## SUPPLIED MATERIAL
(** A run of one connection is a run of the server. *)
Lemma serve_run v0 v j d c' reqs outs :
  rpc_run v0 v -> rv_conns v !! j = Some d ->
  server_run buffer_alloc (dispatch (sd_listener d)) (sd_conn d) c' reqs outs ->
  rpc_run v0 (set_conns (<[j := conn_step d c' reqs outs]> (rv_conns v)) v).
Proof.
  intros Hv Hj. induction 1 as [|st st' reqs outs reqs' outs' _ IH Hs].
  - assert (E : conn_step d (sd_conn d) [] [] = d) by (destruct d; unfold conn_step; cbn; by rewrite !app_nil_r).
    rewrite E, list_insert_id by done. by destruct v.
  - set (d1 := conn_step d st reqs outs) in *.
    set (v1 := set_conns (<[j:=d1]> (rv_conns v)) v) in *.
    assert (Hj1 : rv_conns v1 !! j = Some d1).
    { apply list_lookup_insert_eq. by apply lookup_lt_Some in Hj. }
    pose proof (rpc_snoc _ _ _ IH (rv_serve _ _ _ _ _ _ Hj1 Hs)) as H.
    unfold v1, conn_step in H. cbn in H. rewrite list_insert_insert_eq in H.
    unfold conn_step. rewrite <- !app_assoc in H. exact H.
Qed.

(** ** The wait of [close] is bounded *)

Definition close_left v : Z :=
  match rv_close v with
  | NotClosing => zlen (rv_handles v) + server_close_wait + 6
  | Aborting => zlen (rv_handles v) + server_close_wait + 5
  | Notified => server_close_wait + 4
  | Waiting _ elapsed => server_close_wait + 2 - elapsed
  | Closed _ => 0
  end.

Definition is_closed v : bool := match rv_close v with Closed _ => true | _ => false end.

Lemma close_turn_decreases v e :
  0 <= server_close_wait -> closing_ok v -> sleeps e v -> is_closed v = false ->
  0 <= close_left (close_turn e v) < close_left v.
Proof.
  unfold closing_ok, sleeps, close_turn, is_closed, close_left. intros Hw.
  pose proof (zlen_nonneg (rv_handles v)).
  destruct (rv_close v) as [| | |count el|count] eqn:Ec; cbn; try done; try lia.
  - intros _ _ _. destruct (last (rv_handles v)) as [i|] eqn:El; cbn; [|lia].
    apply last_Some in El as [hs E]. rewrite E, removelast_last.
    assert (zlen (hs ++ [i]) = zlen hs + 1) by (by rewrite zlen_app).
    pose proof (zlen_nonneg hs). lia.
  - intros (_ & _ & He & Hle & _) Hs _. destruct (Z.ltb_spec 0 count) as [Hc|Hc]; cbn; [|lia].
    specialize (Hs Hc). destruct (Z.ltb_spec server_close_wait e); cbn; lia.
Qed.

(** The turns of [close] in a run from [v]. *)
Inductive close_run (v0 : RpcServer S R) : RpcServer S R -> Z -> Prop :=
| clr_nil : close_run v0 v0 0
| clr_turn v n e :
    close_run v0 v n -> is_closed v = false -> sleeps e v -> close_run v0 (close_turn e v) (n + 1)
| clr_other v v' n :
    close_run v0 v n -> rv_close v <> NotClosing -> rv_close v' = rv_close v -> rv_handles v' = rv_handles v ->
    rpc_step v v' -> close_run v0 v' n.

(** ** Properties *)

(** [close] ends: in whatever order the listeners, the connections and
    [close] itself take their turns, [close] takes at most one for each
    listener and one for each second of [server_close_wait], and six more. *)
Theorem close_ends v0 v n :
  0 <= server_close_wait -> rpc_run RpcServer_new v0 -> rv_close v0 = NotClosing -> close_run v0 v n ->
  n <= zlen (rv_handles v0) + server_close_wait + 6.
Proof.
  intros Hw Hr Hn Hc. pose proof (rpc_run_inv v0 Hr) as H0.
  assert (H : rpc_inv v /\ 0 <= close_left v /\ n + close_left v <= close_left v0).
  { induction Hc as [|v n e Hc IH Hcl Hsl|v v' n Hc IH Hne Ec Eh Hs].
    - split; [done|]. unfold close_left. rewrite Hn. pose proof (zlen_nonneg (rv_handles v0)). lia.
    - destruct IH as (Hi & Hp & Hle). split; [eapply inv_rpc_step; [done|by apply rv_closing]|].
      pose proof (close_turn_decreases v e Hw (ri_closing _ Hi) Hsl Hcl). lia.
    - destruct IH as (Hi & Hp & Hle). split; [by eapply inv_rpc_step|].
      unfold close_left in *. by rewrite Ec, Eh. }
  destruct H as (_ & Hp & Hle). unfold close_left in Hle at 2. rewrite Hn in Hle. lia.
Qed.

(** C18. A graceful close leaves nothing unanswered. When [close] returns
    with no connection left, then - however listeners, connections and [close]
    interleaved - no listener is running, every connection has ended, and on
    each one all answers to all requests that were read have been written, or
    its writer had failed. *)
Theorem close_answers_all v count :
  rpc_run RpcServer_new v -> rv_close v = Closed count -> count <= 0 ->
  Forall (fun l => l = LGone) (rv_listeners v) /\
  Forall (fun d => sc_reading (sd_conn d) = false /\
    (writer_failed (sd_conn d) = true \/
     writer_closed (sd_conn d) = true /\
     sd_outs d ≡ₚ concat (map (answers (dispatch (sd_listener d))) (sd_reqs d)))) (rv_conns v).
Proof.
  intros Hr Hc Hz. destruct (rpc_run_inv v Hr) as [Hsv _ Hcl]. unfold closing_ok in Hcl. rewrite Hc in Hcl.
  destruct Hcl as (_ & _ & Ha). destruct (alive_zero v (Ha Hz)) as [Hl Hd]. split; [done|].
  apply Forall_lookup. intros j d Hj. pose proof (Forall_lookup_1 _ _ _ _ Hsv Hj) as [s Hrun].
  pose proof (Forall_lookup_1 _ _ _ _ Hd Hj) as Hal. cbn in Hal.
  unfold conn_alive in Hal. apply orb_false_iff in Hal as [Hrd Hop]. split; [done|].
  destruct (run_answers buffer_alloc _ _ _ _ _ (server_conn_inv s) Hrun) as [Hci Hp].
  rewrite writer_open_cases in Hop. destruct (writer_failed (sd_conn d)) eqn:Hf; [by left|right].
  destruct (writer_closed (sd_conn d)) eqn:Hwc; [|done]. split; [done|].
  destruct Hp as [|Hp]; [done|]. destruct (Hci Hwc) as [_ Ho]. by rewrite Ho, app_nil_r in Hp.
Qed.

End rpc_server.

(** ** Concrete instances *)

Module RpcServerWitness.
Import ServerWitness.

Definition d (_ : nat) : RpcSvrReq -> may (dispatched RpcSvrResp) := pong_dispatch.
Abbreviation srun := (rpc_run alloc d 3 RpcServer_new).
Definition server := RpcServer mem_stream RpcSvrResp.

(** One listener, one connection with two requests, then [close]. *)
Definition v1 : server := (listen true RpcServer_new).1.
Definition v2 : server := accept 0 (Some stream0) v1.
Definition sd9 : served mem_stream RpcSvrResp :=
  Served 0 conn9 (map wire_view two_reqs) [Ok (pong 8); Ok (pong 7)].
Definition v3 : server := set_conns [sd9] v2.
Definition v4 : server := close_turn 3 0 (close_turn 3 0 (close_turn 3 0 v3)).
Definition v5 : server := set_listeners [LGone] v4.
Definition v6 : server := close_turn 3 0 (close_turn 3 0 v5).

Lemma srun3 : srun v3.
Proof.
  apply (serve_run alloc d 3 RpcServer_new v2 0 (Served 0 conn0 [] []) conn9 (map wire_view two_reqs)
    [Ok (pong 8); Ok (pong 7)]); [|done|exact conn9_run].
  apply (rpc_snoc _ _ _ _ v1); [|by eapply (rv_accept _ _ _ _ 0)].
  apply (rpc_snoc _ _ _ _ RpcServer_new); [apply rpc_nil|by eapply (rv_listen _ _ _ _ true)].
Qed.

Lemma then_close v : srun v -> sleeps 0 v -> srun (close_turn 3 0 v).
Proof. intros H Hs. exact (rpc_snoc alloc d 3 _ _ _ H (rv_closing alloc d 3 v 0 Hs)). Qed.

## THE PROBLEM
Which lines of the data contain "Hrun"? Copy them all.

## COMPLETED EXERCISE
  apply Forall_lookup. intros j d Hj. pose proof (Forall_lookup_1 _ _ _ _ Hsv Hj) as [s Hrun].
  destruct (run_answers buffer_alloc _ _ _ _ _ (server_conn_inv s) Hrun) as [Hci Hp].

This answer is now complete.